Figure 2: Vertical grouping of orientation is independent of visual cortex.

(a) Two recording probes are placed in matching retinotopic positions in V1 and the sSC, whereas a LED-coupled fibre was placed above V1. The middle panel shows the ON-response fields for one V1 site (red) and sSC site (blue) during a simultaneous recording. The right panel is an example of expression by viral transfection imaged by fluorescent microscope. The red lines indicate the estimated outline of V1 based on stereotactic coordinates. (b) Responses of multi-units in sSC and layer 5 of binocular V1 in the injected area of an example experiment (left and middle-down left) and visual evoked potential in layer 5 of V1 (middle-down right) during light-off condition (black) and light-on conditions (blue) show that V1 L5 is silenced, while sSC remains active.
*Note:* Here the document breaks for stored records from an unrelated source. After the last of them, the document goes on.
Definition setslice (a b : nat) (v : bitarray) (B : bitarray) : bitarray :=
  take a B ++ v ++ drop (Nat.max a b) B.

(** [bitarray.util.ba2int], big-endian; the empty bitarray is refused. *)
Definition ba2int (counter : bitarray) : result Z :=
  match counter with
  | [] => Raise ValueError
  | _ => Ok (fold_left (fun acc bit => 2 * acc + Z.b2z bit) counter 0)
  end.

(** Number of binary digits Python prints for [n >= 0]. *)
Definition bit_length (n : Z) : nat :=
  if n =? 0 then 1%nat else S (Z.to_nat (Z.log2 n)).

(** [bitarray(format(n, '0{}b'.format(width)))] for [n >= 0]: the binary
    digits of [n], most significant first, padded with zeros on the left
    up to [width] digits. *)
Definition format_bin (width : nat) (n : Z) : bitarray :=
  let len := Nat.max width (bit_length n) in
  map (fun i => Z.testbit n (Z.of_nat (len - 1 - i))) (seq 0 len).

Definition msg_underflow : string := "Error: bit counter < 0".
Definition msg_overflow : string := "Error: counter larger than max size".

Definition update_counter (counter : bitarray) (bits_per_counter : nat)
    (update : string) : result bitarray :=
  let* int_val := ba2int counter in
  let int_val := if String.eqb update "inc" then int_val + 1 else int_val - 1 in
  if int_val <? 0 then Raise (Exception msg_underflow)
  else if int_val >=? 2 ^ Z.of_nat bits_per_counter then Raise (Exception msg_overflow)
  else Ok (format_bin bits_per_counter int_val).

(** One turn of the loop of [update_key], for the hash function [nr]. *)
Definition update_pos (s : string) (num_digits : nat) (bits_per_counter : nat)
    (update : string) (nr : Z) (B : bitarray) : outcome bitarray :=
  let pos := Z.to_nat (h s num_digits nr) in
  let counter :=
    getslice B (pos * bits_per_counter) (pos * bits_per_counter + bits_per_counter) in
  let r :=
    if String.eqb update "insert"
    then update_counter counter bits_per_counter "inc"
    else update_counter counter bits_per_counter "dec" in
  match r with
  | Ok counter =>
      Done (setslice (pos * bits_per_counter)
              (pos * bits_per_counter + bits_per_counter) counter B)
  | Raise e => Raised e B
  end.

Definition update_key (s : string) (B : bitarray) (num_digits : nat)
    (num_hash_functions : Z) (bits_per_counter : nat) (update : string)
  : outcome bitarray :=
  for_each (range 1 (Z.to_nat num_hash_functions))
    (update_pos s num_digits bits_per_counter update) B.

Definition insert_key (s : string) (B : bitarray) (num_digits : nat)
    (num_hash_functions : Z) (bits_per_counter : nat) : outcome bitarray :=
  update_key s B num_digits num_hash_functions bits_per_counter "insert".

Definition delete_key (s : string) (B : bitarray) (num_digits : nat)
    (num_hash_functions : Z) (bits_per_counter : nat) : outcome bitarray :=
  update_key s B num_digits num_hash_functions bits_per_counter "delete".

(** [check_key_counting] reads the global [bits_per_counter]. *)
Definition check_key_counting (bits_per_counter : nat) (s : string) (B : bitarray)
    (num_digits : nat) (num_hash_functions : Z) : result bool :=
  match
    for_each (range 1 (Z.to_nat num_hash_functions))
      (fun nr cnt =>
         let pos := Z.to_nat (h s num_digits nr) in
         let counter :=
           getslice B (pos * bits_per_counter)
             (pos * bits_per_counter + bits_per_counter) in
         match ba2int counter with
         | Ok v => Done (if v >? 0 then cnt + 1 else cnt)
         | Raise e => Raised e cnt
         end)
      0
  with
  | Done cnt => Ok (cnt =? num_hash_functions)
  | Raised e _ => Raise e
  end.

(** The cell that creates [B] from the example set:
    [for s in S: insert_key(s, B, ...)]. *)
Definition insert_all (S : list string) (B : bitarray) (num_digits : nat)
    (num_hash_functions : Z) (bits_per_counter : nat) : outcome bitarray :=
  for_each S (fun s B => insert_key s B num_digits num_hash_functions bits_per_counter) B.

End BloomFilter.

(** ** numpy's legacy global random generator

    The generator is a tape of raw words and a cursor; a bounded draw reduces
    the next raw word, so every value below the bound can come out. *)

Record rng : Type := { tape : nat -> Z; cursor : nat }.

Definition draw_below (bound : Z) (g : rng) : Z * rng :=
  (tape g (cursor g) mod bound, {| tape := tape g; cursor := S (cursor g) |}).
Error bars in tuning curves are mean±s.e.m. Time 0 s is the onset of the visual stimulus. The light was turned on 1 s before this. The middle-top panel is the corresponding raster plot of spikes in V1 L5 when the light is off (left) and on (right). The right panel shows the effect of shining light on silencing all layers of V1 of 6 mice (n=29). (c) Example tuning curves from four depths in the sSC, separated by 50 μm, with V1 active (black) and silenced (blue). (d) Orientation tuning of units with V1 active (left) and silenced (right) is not changed (P=0.99, Wilcoxon signed rank sum test, n=33, 6 mice). (e) Circular variances of eight vertical penetrations in the sSC in light off (V1 active) and light on (V1 silenced) conditions is not significantly changed (P=0.31, Wilcoxon signed rank sum test, 6 mice).